__TASK DESCRIPTION__:
Only the lines that hold "else" should be in the answer, each copied from the data below.
'''
(* ===== verification/DdProofs.v ===== *)
(** * spdk_dd: a clean run copies the input

    Connects the engine to the copying argument of [DdCopy]: in an environment that
    accepts every submission and gives the transfers results the handlers take for
    success, each stage and each completion handler keeps the invariant [clean], and a
    measure decreases, so the program stops, with status 0; and if the results are
    those of whole transfers, the output holds the copy. *)

From S2P Require Import Prelude Posix DdState DdEngine DdSteps DdAccounting DdCopy.
#[local] Open Scope Z_scope.

(** ** Slots *)

Lemma get_set_io i f st j :
  (i < length (ios (g_job st)))%nat →
  get_io (set_io i f st) j = if Nat.eqb j i then f (get_io st i) else get_io st j.
Proof.
  intros Hi. unfold get_io, set_io. simpl. destruct (Nat.eqb_spec j i) as [->|Hne].
  - apply list_lookup_total_correct. rewrite list_lookup_alter_eq.
    destruct (lookup_lt_is_Some_2 _ _ Hi) as [x Hx]. rewrite Hx. simpl.
    by rewrite (list_lookup_total_correct _ _ _ Hx).
  - rewrite !list_lookup_total_alt, list_lookup_alter_ne by done. done.
Qed.

Lemma get_set_io_eq i f st :
  (i < length (ios (g_job st)))%nat → get_io (set_io i f st) i = f (get_io st i).
Proof. intros Hi. by rewrite get_set_io, Nat.eqb_refl. Qed.

Lemma get_set_io_ne i f st j :
  (i < length (ios (g_job st)))%nat → j ≠ i → get_io (set_io i f st) j = get_io st j.
Proof. intros Hi Hne. rewrite get_set_io by done. destruct (Nat.eqb_spec j i); done. Qed.

(** ** Work left: an upper bound on the completions still to come *)

Definition weight (o : op) : nat :=
  match op_kind_of o, op_res o with
  | OpIo DD_POPULATE, None => 6 | OpIo DD_POPULATE, Some _ => 5
  | OpIo DD_READ, None => 4 | OpIo DD_READ, Some _ => 3
  | OpIo DD_WRITE, None => 2 | OpIo DD_WRITE, Some _ => 1
  | _, _ => 0
  end.

Definition work (pend : gmap nat op) : nat := map_fold (λ _ o w, (weight o + w)%nat) 0%nat pend.

Lemma work_insert_new i o pend : pend !! i = None → work (<[i := o]> pend) = (weight o + work pend)%nat.
Proof. intros Hi. unfold work. rewrite map_fold_insert_L; [done| |done]. intros. lia. Qed.

Lemma work_delete i o pend : pend !! i = Some o → (weight o + work (delete i pend) = work pend)%nat.
Proof.
  intros Hi. rewrite <- (insert_delete_id pend i o Hi) at 2.
  by rewrite work_insert_new by apply lookup_delete_eq.
Qed.

Lemma work_insert i o o' pend :
  pend !! i = Some o → (work (<[i := o']> pend) + weight o = weight o' + work pend)%nat.
Proof.
  intros Hi. assert (<[i := o']> pend = <[i := o']> (delete i pend)) as -> by (by rewrite insert_delete_eq).
  rewrite work_insert_new by apply lookup_delete_eq. pose proof (work_delete i o pend Hi). lia.
Qed.

(** ** Runs *)

Section Runs.
(** [fine]: the results a transfer of a type and a length may have. *)
Context `{DdEnv} (fine : dd_submit_type → Z → Z → Prop).

(** The environment performs an operation, with a result a transfer may have, or
    reports one. *)
Inductive xfer_step : dd_state → dd_state → Prop :=
| xfer_perform st i o r :
    pending st !! i = Some o → op_res o = None → (∀ ty, op_kind_of o = OpIo ty → fine ty (op_len o) r) →
    xfer_step st (perform i o r st)
| xfer_deliver st i o r :
    pending st !! i = Some o → op_res o = Some r → xfer_step st (deliver i o r st).

(** A poller fires and finds nothing to do. *)
Inductive idle_step : dd_state → dd_state → Prop :=
| idle_status st : idle_step st (dd_status_poller st).2
| idle_peek st : idle_step st (dd_uring_round (inl (- EAGAIN)) st).

(** A run with [k] completions performed or reported, and any number of idle polls. *)
Inductive xfer_run : nat → dd_state → dd_state → Prop :=
| run_refl st : xfer_run 0 st st
| run_xfer k st1 st2 st3 : xfer_step st1 st2 → xfer_run k st2 st3 → xfer_run (S k) st1 st3
| run_idle k st1 st2 st3 : idle_step st1 st2 → xfer_run k st2 st3 → xfer_run k st1 st3.

End Runs.

(** Every transfer is of all the bytes asked for. *)
Definition whole (ty : dd_submit_type) (len r : Z) : Prop := r = len.

Definition full_step `{DdEnv} : dd_state → dd_state → Prop := xfer_step whole.
Definition full_run `{DdEnv} : nat → dd_state → dd_state → Prop := xfer_run whole.

Section Clean.
Context `{DdEnv}.
(** The job: its options, targets (the input before anything is read) and size. *)
Context (n : nat) (opts : spdk_dd_opts) (in_t out_t : dd_target) (copy : Z) (in0 out0 : bytes).

Definition in_start : Z := input_offset opts * io_unit_size opts.
Definition out_start : Z := output_offset opts * io_unit_size opts.

(** A job the theorem covers: whole blocks per unit, no 64-bit overflow, and with
    Linux AIO on a file output a whole number of blocks to copy. *)
Record job_ok : Prop := {
  jo_unit : 0 < io_unit_size opts < U64_MOD;
  jo_bs : 0 < block_size out_t;
  jo_align : io_unit_size opts `mod` block_size out_t = 0;
  jo_in : 0 <= input_offset opts;
  jo_out : 0 <= output_offset opts;
  jo_copy : 0 <= copy;
  jo_in_end : in_start + copy < U64_MOD;
  jo_out_end : out_start + copy + block_size out_t < U64_MOD;
  jo_aio : is_file out_t = true → config_uring && negb (aio opts) = false →
           copy `mod` block_size out_t = 0;
}.

(** Every submission is accepted. *)
Definition accepting : Prop := ∀ st, bdev_rc st = 0 ∧ 0 <= io_submit_ret st.

(** The results of a transfer of [len] bytes that leave no error behind: any result of
    a block device, no failure through io_uring, the whole transfer through AIO. *)
Definition unnoticed (ty : dd_submit_type) (len r : Z) : Prop :=
  r <= len ∧
  (is_file (match ty with DD_READ => in_t | _ => out_t end) = true →
   if config_uring && negb (aio opts) then 0 <= r else r = len).

(** The results a run may see. *)
Context (fine : dd_submit_type → Z → Z → Prop).

(** The bytes moved are those asked for, from the input to the output's offsets. *)
Definition faithful : Prop :=
  same_target = false ∧ t_append out_t = false ∧ ∀ ty len r, fine ty len r → r = len.

(** [pend] are the operations whose chunks are accounted for: the pending ones, and
    while a completion is being handled also the one just reported. *)
Record clean (pend : gmap nat op) (done : Z) (st : dd_state) : Prop := {
  cl_acct : acct n st;
  cl_opts : g_opts st = opts;
  cl_input : input (g_job st) = in_t <| pos := in_start + done |>;
  cl_output : output (g_job st) = out_t;
  cl_copy : copy_size (g_job st) = copy;
  cl_error : g_error st = 0;
  cl_interrupt : g_interrupt st = false;
  cl_in : same_target = false → in_data st = in0;
  cl_len i : (i < n)%nat → 0 <= io_length (get_io st i) <= io_unit_size opts ∧
    (io_length (get_io st i) = io_unit_size opts ∨ done = copy);
  cl_core : core faithful fine in_start out_start copy (block_size out_t) in0 out0
              pend (get_io st) done (bufs st) (out_data st);
}.

Hypothesis Hjob : job_ok.
Hypothesis Hacc : accepting.
Hypothesis Hfine : ∀ ty len r, 0 < len → fine ty len r → unnoticed ty len r.

Lemma accepting_errno : errno_set.
Proof. intros st Hlt. destruct (Hacc st). lia. Qed.

Lemma submit_accept t i ty len off st :
  check_submit (submit_io t i ty len off st) = add_pending i (mkOp (OpIo ty) len off None) st.
Proof.
  destruct (Hacc st) as [Hb Hs]. unfold submit_io. destruct (t_type t).
  - destruct (uring_mode st); [done|]. destruct (Z.ltb_spec (io_submit_ret st) 0); [lia|done].
  - by rewrite Hb.
Qed.

Lemma clean_stopping pend done st : clean pend done st → stopping st = false.
Proof. intros Hcl. unfold stopping. by rewrite (cl_error _ _ _ Hcl), (cl_interrupt _ _ _ Hcl). Qed.

Lemma clean_ios pend done st i : clean pend done st → (i < n)%nat → (i < length (ios (g_job st)))%nat.
Proof. intros Hcl Hi. by rewrite (ac_ios n st (cl_acct _ _ _ Hcl)). Qed.

Lemma copy_wrap : copy + block_size out_t < U64_MOD.
Proof.
  destruct Hjob. assert (0 <= out_start); [|lia]. unfold out_start. nia.
Qed.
'''
__FINAL ANSWER__:
  get_io (set_io i f st) j = if Nat.eqb j i then f (get_io st i) else get_io st j.
   if config_uring && negb (aio opts) then 0 <= r else r = len).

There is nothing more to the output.